WHAT YOU HAVE TO DO ▸ When you reach the line containing "if Z.land tpr CAN_TPR_TME0" in the data below, begin returning lines exactly as written, and stop once the line containing "(** The identifier" has been returned.

DATA FOR THE TASK ▸

(** The first empty mailbox, if any. *)
Definition select_mailbox : prog machine Z :=
  let! tpr := load CAN_TPR in
  if Z.land tpr CAN_TPR_TME0 =? CAN_TPR_TME0 then ret CAN_TxStatus_MailBox0Ok
  else let! tpr := load CAN_TPR in
  if Z.land tpr CAN_TPR_TME1 =? CAN_TPR_TME1 then ret CAN_TxStatus_MailBox1Ok
  else let! tpr := load CAN_TPR in
  if Z.land tpr CAN_TPR_TME2 =? CAN_TPR_TME2 then ret CAN_TxStatus_MailBox2Ok
  else ret CAN_TxStatus_NoMailBox.

(** The identifier registers of the selected mailbox. *)
Definition set_id (CAN_Id CAN_IDE CAN_RTR : Z) : prog machine unit :=
  if negb (CAN_IDE =? CAN_Id_Standard) then
    let CAN_Id := Z.land CAN_Id CAN_EXTID_SIZE in
    store CAN_MIDR4 (u8 CAN_Id) ;;
    let CAN_Id := Z.shiftr CAN_Id 8 in
    store CAN_MIDR3 (u8 CAN_Id) ;;
    let CAN_Id := Z.shiftr CAN_Id 8 in
    store CAN_MIDR2 (u8 CAN_Id) ;;
    let CAN_Id := Z.shiftr CAN_Id 8 in
    store CAN_MIDR1 (u8 (Z.lor (Z.lor CAN_Id CAN_IDE) CAN_RTR))
  else
    let CAN_Id := Z.land CAN_Id CAN_STDID_SIZE in
    store CAN_MIDR1 (u8 (Z.lor (Z.shiftr CAN_Id 6) CAN_RTR)) ;;
    store CAN_MIDR2 (u8 (Z.shiftl CAN_Id 2)).

(** The eight data registers, each from the byte of the caller's object. *)
Definition set_data (CAN_Data : list Z) : prog machine unit :=
  for_each (range 8) (fun i => let! b := at_index CAN_Data i in store (CAN_MDAR1 + i) b).

Definition CAN_Transmit (CAN_Id CAN_IDE CAN_RTR CAN_DLC : Z) (CAN_Data : list Z) : prog machine Z :=
  let! can_page := CAN_GetSelectedPage in
  let! CAN_TxStatus := select_mailbox in
  when (negb (CAN_TxStatus =? CAN_TxStatus_NoMailBox))
    (store CAN_PSR (u8 CAN_TxStatus) ;;
     set_id CAN_Id CAN_IDE CAN_RTR ;;
     and_reg CAN_MDLCR 0xF0 ;;
     or_reg CAN_MDLCR CAN_DLC ;;
     set_data CAN_Data ;;
     or_reg CAN_MCSR CAN_MCSR_TXRQ) ;;
  CAN_SelectPage can_page ;;
  ret CAN_TxStatus.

ANSWER ▸
  if Z.land tpr CAN_TPR_TME0 =? CAN_TPR_TME0 then ret CAN_TxStatus_MailBox0Ok
  else let! tpr := load CAN_TPR in
  if Z.land tpr CAN_TPR_TME1 =? CAN_TPR_TME1 then ret CAN_TxStatus_MailBox1Ok
  else let! tpr := load CAN_TPR in
  if Z.land tpr CAN_TPR_TME2 =? CAN_TPR_TME2 then ret CAN_TxStatus_MailBox2Ok
  else ret CAN_TxStatus_NoMailBox.

(** The identifier registers of the selected mailbox. *)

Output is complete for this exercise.